Collection entries:
►

(* ===== verification/LocalGit.v ===== *)
(** * Local Git repositories ([crates/adapters/src/local_git.rs])

    Runs of Git and looks at the file system are calls ([GitCall]), each with what it is given,
    so that a theorem can say what a snapshot of a repository runs and opens. The characters
    that [char::escape_debug] shows as they are depend on Unicode's tables, a parameter. *)

From S2P Require Import Prelude RustStr Utf8 Domain Patch Overview Snapshot Process Remote.
From S2P Require Import Github Programs.

Module LocalMode.
Inductive LocalMode := Compare (base head : bytes) | Staged | WorkingTree.
End LocalMode.
Notation LocalMode := LocalMode.LocalMode.

(** ** Paths *)

(** [Path::components]: a root, and the pieces that are neither empty nor [.]; a relative
    path keeps its first piece. *)
Definition normal_part (p : bytes) : bool :=
  negb (bool_decide (p = [])) && negb (bool_decide (p = bs ".")).
Definition components (p : bytes) : list bytes :=
  if starts_with [SLASH] p then [SLASH] :: List.filter normal_part (split_on SLASH p)
  else match split_on SLASH p with
       | first :: rest =>
           (if bool_decide (first = []) then [] else [first]) ++ List.filter normal_part rest
       | [] => []
       end.
(** [Path::starts_with]. *)
Fixpoint list_prefix (a b : list bytes) : bool :=
  match a, b with
  | [], _ => true
  | x :: a, y :: b => bool_decide (x = y) && list_prefix a b
  | _, [] => false
  end.
Definition path_starts_with (p base : bytes) : bool :=
  list_prefix (components base) (components p).

(** [Path::display]. *)
Definition display_lossy (p : bytes) : bytes := Utf8.encode (from_utf8_lossy p).

(** [{:?}] of a path: [char::escape_debug] on characters, [\xNN] on other bytes. *)
Class CharDebug := escape_debug : N → bytes.
Fixpoint debug_skip `{CharDebug} (chars raw : nat) (s : bytes) : bytes :=
  match s with
  | [] => []
  | b :: s' =>
      match chars, raw with
      | S k, _ => debug_skip k raw s'
      | O, S k => bs "\x" ++ hex2 true b ++ debug_skip 0 k s'
      | O, O => match decode1 s with
                | Some (c, len) => escape_debug c ++ debug_skip (pred len) 0 s'
                | None => bs "\x" ++ hex2 true b ++ debug_skip 0 (pred (invalid_len s)) s'
                end
      end
  end.
Definition debug_path `{CharDebug} (p : bytes) : bytes :=
  [QUOTE] ++ debug_skip 0 0 p ++ [QUOTE].

(** ** Calls *)

Record Metadata := mkMetadata { is_file : bool; mode : N }.

(** A run of Git with the variables that are taken from its environment; the file system. *)
Inductive GitCall : Type → Type :=
| VarNames : GitCall (list bytes)
| RunGit (r : ProcessRequest) (env_remove : list bytes)
    : GitCall (result AdapterError ProcessOutput)
| Canonicalize (p : bytes) : GitCall (result ErrorKind bytes)
| SymlinkMetadata (p : bytes) : GitCall (result ErrorKind Metadata)
| OpenNoFollow (p : bytes) : GitCall (result ErrorKind nat)
| ReadToEnd (file : nat) (limit : N) : GitCall (result ErrorKind bytes).
Notation git := (prog GitCall).

Definition io_call {A} (c : GitCall (result ErrorKind A)) : git A := r ← op c; try_io r.
Definition message {A} (m : bytes) : git A := throw (Message m).
Definition checked {A} (r : result bytes A) : git A := try_ (map_err Message r).

(** ** Running Git *)

Definition GIT_OPTIONS : list bytes :=
  [bs "--no-optional-locks"; bs "--literal-pathspecs"; bs "-c"; bs "core.fsmonitor=false";
   bs "-c"; bs "core.untrackedCache=false"; bs "-c"; bs "core.pager=cat"; bs "-C"].
Definition GIT_VARIABLES : list bytes :=
  [bs "GIT_DIR"; bs "GIT_WORK_TREE"; bs "GIT_INDEX_FILE"; bs "GIT_OBJECT_DIRECTORY";
   bs "GIT_ALTERNATE_OBJECT_DIRECTORIES"; bs "GIT_EXTERNAL_DIFF"; bs "GIT_DIFF_OPTS"].
(** Configuration that the environment gives to a single command. *)
Definition config_variable (k : bytes) : bool :=
  starts_with (bs "GIT_CONFIG_KEY_") (display_lossy k)
  || starts_with (bs "GIT_CONFIG_VALUE_") (display_lossy k)
  || bool_decide (k = bs "GIT_CONFIG_COUNT").
Definition git_request (program root : bytes) (args : list bytes) : ProcessRequest :=
  mkProcessRequest program (GIT_OPTIONS ++ [root] ++ args) None [] 60000 (32 * 1024 * 1024)
    (64 * 1024).

Definition object_id (b : bytes) : result bytes bytes :=
  if negb (utf8_valid b) then Err (bs "Git object ID was not ASCII")
  else
    let value := trim b in
    if negb ((length value =? 40)%nat || (length value =? 64)%nat)
       || negb (forallb is_ascii_hexdigit value)
    then Err (bs "Git returned an object ID with an invalid form")
    else Ok (to_ascii_lowercase value).

(** The arguments of one diff, whose rows the counted parser can read. *)
Definition DIFF_ARGS : list bytes :=
  [bs "-c"; bs "diff.suppressBlankEmpty=false"; bs "diff"; bs "--no-color"; bs "--no-ext-diff";
   bs "--no-textconv"; bs "--full-index"; bs "--src-prefix=a/"; bs "--dst-prefix=b/";
   bs "--find-renames"; bs "--submodule=short"].
Definition UNTRACKED_ARGS : list bytes :=
  [bs "ls-files"; bs "--others"; bs "--exclude-standard"; bs "-z"].

Definition revision_ok (value : bytes) : bool :=
  negb (bool_decide (value = []) || starts_with (bs "-") value || contains_byte NUL value).

(** [serde_json::to_vec] of a report, which two captures are compared by. *)
Class ReportJson := report_json : PatchReport → bytes.

(** [self] of [LocalGit] is the path of the Git program. *)
Section repository.
Context {sha_ : Sha256} {source_ : SourceJson} {report_ : ReportJson} {debug_ : CharDebug}.
Context (program : bytes).

Definition run_git (root : bytes) (args : list bytes) : git bytes :=
  vars ← op VarNames;
  res ← op (RunGit (git_request program root args)
              (GIT_VARIABLES ++ List.filter config_variable vars));
  out ← try_ res;
  if negb (success (status out))
  then message (bs "Git could not read the repository (exit " ++ debug_code (status out)
                ++ bs "); the worktree was left untouched")
  else mret (stdout out).

Definition resolve (root value : bytes) : git bytes :=
  if negb (revision_ok value) then message (bs "invalid revision expression")
  else
    raw ← run_git root [bs "rev-parse"; bs "--verify"; bs "--end-of-options";
                        value ++ bs "^{commit}"];
    checked (object_id raw).

Definition parse_diff (b : bytes) : git PatchReport :=
  match parse_patch b default_limits with
  | Some (Ok p) => mret p
  | Some (Err e) => throw (PatchFailed (PatchError_message e))
  | None => Pending
  end.
Definition patch_of (root : bytes) (extra : list bytes) : git PatchReport :=
  b ← run_git root (DIFF_ARGS ++ extra); parse_diff b.

(** ** Untracked files *)

Definition MAX_UNTRACKED : nat := 200.
Definition MAX_BYTES : N := 32 * 1024 * 1024.
Definition MAX_ROWS : N := 500000.
Definition MAX_LINE : nat := 1024 * 1024.

(** [as u32]. *)
Definition as_u32 (n : N) : N := n mod (u32_max + 1).

Definition count_rows (p : PatchReport) : N :=
  foldr N.add 0%N ((λ h, lenN (rows h)) <$> (files p ≫= hunks)).

Definition untracked_row (d : SourceDocument) (i : nat) (l : SourceLine) : PatchRow :=
  mkPatchRow None (Some (as_u32 (N.of_nat i) + 1)%N)
    (default [] (line_text d (as_u32 (N.of_nat i) + 1))) (ending l) RowKind.Added.
Definition untracked_hunk (d : SourceDocument) : Hunk :=
  mkHunk 0 0 1 (as_u32 (lenN (lines d))) [] (imap (untracked_row d) (lines d)).
Definition line_length (l : SourceLine) : nat := ((content l).2 - (content l).1)%nat.

(** The file change of one untracked file, whose rows come after [total] others. *)
Definition untracked_change (path : RepoPath) (executable : bool) (b : bytes) (total : N)
    : result bytes (FileChange * N) :=
  doc ← (if contains_byte NUL b then Ok None
         else match from_utf8 b with
              | Ok d => Ok (Some d)
              | Err InvalidUtf8 => Ok None
              | Err TooLarge => Err (bs "source is over 32 MiB; every byte remains accounted for")
              | Err TooManyLines => Err (bs "logical line count exceeds 1,000,000")
              | Err InvalidCoordinate => Err (bs "coordinate lies outside the source or splits a UTF-8 code point")
              end);
  let f := mkFileChange (digest [bs "file-v1"; []; RepoPath.path_bytes path]) None (Some path)
             ChangeKind.Added
             (if is_Some_b doc then ContentKind.Text else ContentKind.Binary) None
             (Some (if executable then bs "100755" else bs "100644")) None None []
             [bs "untracked file; the worktree was left unchanged"] in
  match doc with
  | Some d =>
      let total := (total + lenN (lines d))%N in
      if (MAX_ROWS <? total)%N then Err (bs "the local patch total is above 500,000 rows")
      else if existsb (λ l, (MAX_LINE <? line_length l)%nat) (lines d)
      then Err (bs "an untracked source line is over 1 MiB")
      else Ok (if bool_decide (lines d = []) then f else push_hunk (untracked_hunk d) f, total)
  | None =>
      Ok (push_metadata (bs "untracked binary content digest: "
                         ++ digest [bs "untracked-binary-v1"; b]) f, total)
  end.

Definition read_untracked (root : bytes) (path : RepoPath) (raw : bytes) : git (bytes * bool) :=
  let full := join_path root raw in
  meta ← io_call (SymlinkMetadata full);
  if negb (is_file meta)
  then message (bs "untracked item " ++ RepoPath.display path
                ++ bs " is not a regular file; stage or exclude it before snapshotting")
  else
    file ← io_call (OpenNoFollow full);
    b ← io_call (ReadToEnd file (MAX_BYTES + 1));
    if (MAX_BYTES <? lenN b)%N
    then message (bs "an untracked file exceeds 32 MiB; it was kept out explicitly")
    else mret (b, negb (N.land (mode meta) 73 =? 0)%N).

(** The loop over the paths. *)
Fixpoint add_untracked (root : bytes) (paths : list bytes) (total_bytes total_rows : N)
    (patch : PatchReport) : git PatchReport :=
  match paths with
  | [] => mret patch
  | raw :: paths =>
      path ← checked (RepoPath.new raw);
      '(b, executable) ← read_untracked root path raw;
      let total_bytes := (total_bytes + lenN b)%N in
      if (u64_max <? total_bytes)%N then message (bs "untracked byte count overflow")
      else if (MAX_BYTES <? total_bytes)%N
      then message (bs "all untracked content is over the 32 MiB cap")
      else
        '(f, total_rows) ← checked (untracked_change path executable b total_rows);
        add_untracked root paths total_bytes total_rows (mkPatchReport (files patch ++ [f]))
  end.

Definition listed (names : bytes) : list bytes :=
  List.filter (λ p, negb (bool_decide (p = []))) (split_on NUL names).
Definition untracked (root : bytes) (patch : PatchReport) : git PatchReport :=
  names ← run_git root UNTRACKED_ARGS;
  let paths := listed names in
  if (MAX_UNTRACKED <? length paths)%nat
  then message (bs "over 200 files are untracked; use staged mode or narrow the set first")
  else add_untracked root paths 0 (count_rows patch) patch.

(** ** Snapshots *)

(** The top level of the repository [path] is in; Git itself must not be inside it. *)
Definition repository_root (path : bytes) : git bytes :=
  inside ← io_call (Canonicalize path);
  raw ← run_git inside [bs "rev-parse"; bs "--show-toplevel"];
  root ← io_call (Canonicalize (default raw (strip_suffix [LF] raw)));
  let refuse : git bytes :=
    message (bs "the Git executable cannot live inside the repository under review") in
  if path_starts_with program root then refuse
  else
    real ← io_call (Canonicalize program);
    if path_starts_with real root then refuse else mret root.

Definition compare_snapshot (root base head : bytes) : git Snapshot :=
  base_oid ← resolve root base;
  head_oid ← resolve root head;
  raw ← run_git root [bs "merge-base"; base_oid; head_oid];
  common ← checked (object_id raw);
  patch ← patch_of root [common; head_oid; bs "--"];
  mret (with_origin
          (display_lossy root ++ bs " · " ++ base ++ bs "…" ++ head ++ bs " · "
           ++ take 12 common ++ bs " → " ++ take 12 head_oid)
          patch None [] (bs "git:" ++ debug_path root ++ bs ":" ++ common ++ bs ":" ++ head_oid)).

(** One of the two captures of a round. *)
Definition capture_local (root : bytes) (staged : bool) : git PatchReport :=
  a ← patch_of root (if staged then [bs "--cached"; bs "--"] else [bs "--"]);
  if staged then mret a else untracked root a.
Definition local_snapshot (root : bytes) (staged : bool) (patch : PatchReport) : Snapshot :=
  with_origin
    (display_lossy root ++ bs " · "
     ++ (if staged then bs "staged" else bs "working tree + untracked") ++ bs " (double-captured)")
    patch None []
    (bs "git:" ++ debug_path root ++ bs ":" ++ (if staged then bs "staged" else bs "worktree")).
Fixpoint double_capture (rounds : nat) (root : bytes) (staged : bool) : git Snapshot :=
  match rounds with
  | O => message (bs "the local source changed during capture; the previous session was preserved")
  | S rounds =>
      a ← capture_local root staged;
      b ← capture_local root staged;
      if bool_decide (report_json a = report_json b) then mret (local_snapshot root staged a)
      else double_capture rounds root staged
  end.

Definition git_snapshot (path : bytes) (m : LocalMode) : git Snapshot :=
  root ← repository_root path;
  match m with
  | LocalMode.Compare base head => compare_snapshot root base head
  | LocalMode.Staged => double_capture 3 root true
  | LocalMode.WorkingTree => double_capture 3 root false
  end.
End repository.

◄

**WHAT IS NEEDED**
Your response should be each line that includes the word "others", copied from the records.

**COMPLETED TASK**
  [bs "ls-files"; bs "--others"; bs "--exclude-standard"; bs "-z"].
(** The file change of one untracked file, whose rows come after [total] others. *)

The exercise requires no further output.